What you need to do
The reply has to be a number alone, equal to how many lines in the entries below hold the string "enet".

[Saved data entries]
= Beginning of Section =

(** ** The connection manager *)

Section Manager.
Context (others : Z → M enet unit).
Context (Hothers : ∀ point, guards inv (others point) (λ _, inv)).
#[local] Set Default Proof Using "Type*".

Lemma guards_others {A} point (k : M enet A) Q : guards inv k Q → guards inv (others point ;; k) Q.
Proof. intros Hk. eapply guards_bind; [apply Hothers|]. by intros []. Qed.
Lemma set_fds_inv l : (length l ≤ Z.to_nat fds_size)%nat → guards inv (set_fds l) (λ _, inv).
Proof. intros Hl. apply guards_own. intros s Hs. by destruct Hs. Qed.
Lemma length_with_revents l r : length (with_revents l r) = length l.
Proof. revert r. induction l as [|[f|] l IH]; intros [|x r]; simpl; auto. Qed.
Lemma event_at_inv i : guards inv (event_at i) inv_with.
Proof.
  intros s Hs. unfold event_at, bind, get. destruct (m_ClientsWantWork (own s) !! i) as [e|] eqn:E; [|done].
  split; [done|]. destruct Hs as [H1 _ _ _ _]. by apply (Forall_lookup_1 _ _ _ _ H1 E).
Qed.
(** An access to the array that is defined is within its bounds. *)
Lemma fd_at_inv i : guards inv (fd_at i) (λ _ s, inv s ∧ (i < Z.to_nat fds_size)%nat).
Proof.
  intros s Hs. unfold fd_at, load, bind, get. destruct (zget _ _) as [[f|]|] eqn:E; try done.
  split; [done|]. destruct Hs as [_ _ _ _ H5]. apply zget_Some in E. lia.
Qed.
Lemma store_inv (l : list (option pollfd)) i f : (length l ≤ Z.to_nat fds_size)%nat →
  guards inv (store (Some l) (Z.of_nat i) f)
    (λ l' s, inv s ∧ (length l' ≤ Z.to_nat fds_size ∧ i < Z.to_nat fds_size)%nat).
Proof.
  intros Hl s Hs. unfold store, or_undef, zset. case_bool_decide as Hi; [|done].
  split; [done|]. rewrite length_insert. lia.
Qed.
Lemma find_event_some x l e rest : find_event x l = Some (e, rest) → e ∈ l ∧ rest ⊆ l.
Proof.
  revert rest. induction l as [|e' l IH]; intros rest; simpl; [done|]. case_bool_decide.
  - intros [= <- <-]. split; [by left|]. by apply list_subseteq_cons.
  - destruct (find_event x l) as [[e1 r]|]; [|done]. intros [= <- <-].
    destruct (IH r eq_refl) as [Hin Hsub]. split; [by right|]. by apply list_subseteq_skip.
Qed.
Lemma deleteClient_inv x : guards inv (deleteClient others x) (λ _, inv).
Proof.
  apply guards_others. intros s Hs. unfold say. unfold bind at 1, get. run_step.
  destruct (find_event x _) as [[e rest]|] eqn:E; [|by destruct Hs]. apply find_event_some in E as [He Hrest].
  unfold upd_want, set_own. run_step. apply (drop_ref_inv e). destruct Hs as [H1 H2 H3 H4 H5]. split; [split|]; try done.
  - cbn [own m_ClientsWantWork conns trace]. apply Forall_forall. intros e' He'. apply (proj1 (Forall_forall _ _) H1). auto.
  - by apply (proj1 (Forall_forall _ _) H1).
Qed.
Lemma hand_over_inv i f : guards inv (hand_over others i f) (λ _, inv).
Proof.
  unfold hand_over. eapply guards_bind; [apply event_at_inv|]. intros e. cbn beta.
  eapply guards_bind; [|intros ?; apply deleteClient_inv].
  apply guards_own. intros s [[H1 H2 H3 H4 H5] He]. split; try done. cbn [own m_ClientsHaveWork].
  apply Forall_app. split; [done|]. by constructor.
Qed.
(** The array bounds the rounds of both loops. *)
Lemma fill_loop_inv fuel : ∀ i, (i ≤ Z.to_nat fds_size < fuel + i)%nat →
  guards inv (AsyncPoll.fill_loop others fuel i) (λ _, inv).
Proof.
  induction fuel as [|fuel IH]; intros i Hi; [lia|]. cbn [AsyncPoll.fill_loop]. apply guards_others, guards_get.
  intros s0. apply (guards_pure _ (length (fds (own s0)) ≤ Z.to_nat fds_size)%nat); [by intros s [-> []]|]. intros H0.
  apply (guards_conseq _ inv _ _ (λ _, inv)); [|tauto|done]. destruct (decide _); [|by apply guards_ret].
  eapply guards_bind; [apply event_at_inv|]. intros e. cbn beta.
  apply (guards_conseq _ inv _ _ (λ _, inv)); [|by intros s [Hs _]|done].
  eapply guards_bind; [by apply store_inv|]. intros l1. cbn beta. apply guards_assume. intros [Hl Hlt].
  eapply guards_bind; [by apply set_fds_inv|]. intros ?. apply IH. lia.
Qed.
Lemma poll_clients_inv : guards inv (AsyncPoll.poll_clients others) (λ _, inv).
Proof.
  unfold AsyncPoll.poll_clients. apply guards_others, guards_get. intros s0. cbv zeta. case_decide; [|by apply guards_ub].
  destruct (poll_args _) as [args|]; [|by apply guards_ub].
  intros s [<- Hs]. cbn [or_undef]. run_step. rewrite bind_sys. unfold bind at 1.
  pose proof (set_fds_inv (with_revents (fds (own s)) (take (length (m_ClientsWantWork (own s)))
    (numbers (answer_to (trace s) (Poll args 10)))))) as Hf.
  specialize (Hf ltac:(rewrite length_with_revents; apply Hs) _ (inv_sys (Poll args 10) s Hs ltac:(done))).
  by destruct (AsyncPoll.set_fds _ _).
Qed.
Lemma dispatch_loop_inv fuel : ∀ i d, (i ≤ Z.to_nat fds_size < fuel + i)%nat →
  guards inv (AsyncPoll.dispatch_loop others fuel i d) (λ _, inv).
Proof.
  induction fuel as [|fuel IH]; intros i d Hi; [lia|]. cbn [AsyncPoll.dispatch_loop]. apply guards_others, guards_get.
  intros s0. apply (guards_conseq _ inv _ _ (λ _, inv)); [|tauto|done].
  destruct (decide _); [|by apply guards_ret]. eapply guards_bind; [apply fd_at_inv|]. intros f. cbn beta.
  apply guards_assume. intros Hlt. eapply guards_bind; [apply event_at_inv|]. intros e. cbn beta.
  apply (guards_conseq _ inv _ _ (λ _, inv)); [|by intros s [Hs _]|done].
  pose proof inv_stable as Hst.
  repeat match goal with
    | |- guards _ (if _ then _ else _) _ => apply guards_if; intros _
    | |- guards _ (say _ ;; _) _ => apply guards_say_then; [done|]
    | |- guards _ (AsyncPoll.dispatch_loop _ _ _ _) _ => apply IH; lia
    | |- guards _ (_ ;; AsyncPoll.dispatch_loop _ _ _ _) _ => apply (guards_bind _ _ (λ _, inv)); [|intros ?; apply IH; lia]
    | |- guards _ (hand_over _ _ _) _ => apply hand_over_inv
    | |- guards _ (ret _) _ => by apply guards_ret
    | |- guards _ (say _) _ => by apply guards_say
    end.
Qed.
Lemma for_each_deletes l : guards inv (for_each (deleteClient others) l) (λ _, inv).
Proof.
  induction l as [|x l IH]; [by apply guards_ret|]. eapply guards_bind; [apply deleteClient_inv|]. by intros [].
Qed.
Lemma manage_round_inv : guards inv (manage_round others) (λ _, inv).
Proof.
  assert (0 ≤ Z.to_nat fds_size < loop_fuel + 0)%nat as Hfuel by (unfold loop_fuel, fds_size; lia).
  apply guards_others, guards_get. intros s0. apply (guards_conseq _ inv _ _ (λ _, inv)); [|tauto|done].
  apply guards_if; intros _.
  - eapply guards_bind; [apply guards_sys; intros s Hs; by apply (inv_sys (Usleep 1000))|].
    intros r. by apply guards_ret.
  - eapply guards_bind; [by apply fill_loop_inv|]. intros ?. cbn beta. eapply guards_bind; [apply poll_clients_inv|].
    intros n. cbn beta. apply guards_if; intros _; [by apply guards_ret|]. apply guards_if; intros _.
    + apply guards_say_then; [exact inv_stable|]. by apply guards_ret.
    + eapply guards_bind; [by apply dispatch_loop_inv|]. intros l. cbn beta.
      eapply guards_bind; [apply for_each_deletes|]. intros ?. by apply guards_ret.
Qed.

= End of Section =

Solution below
2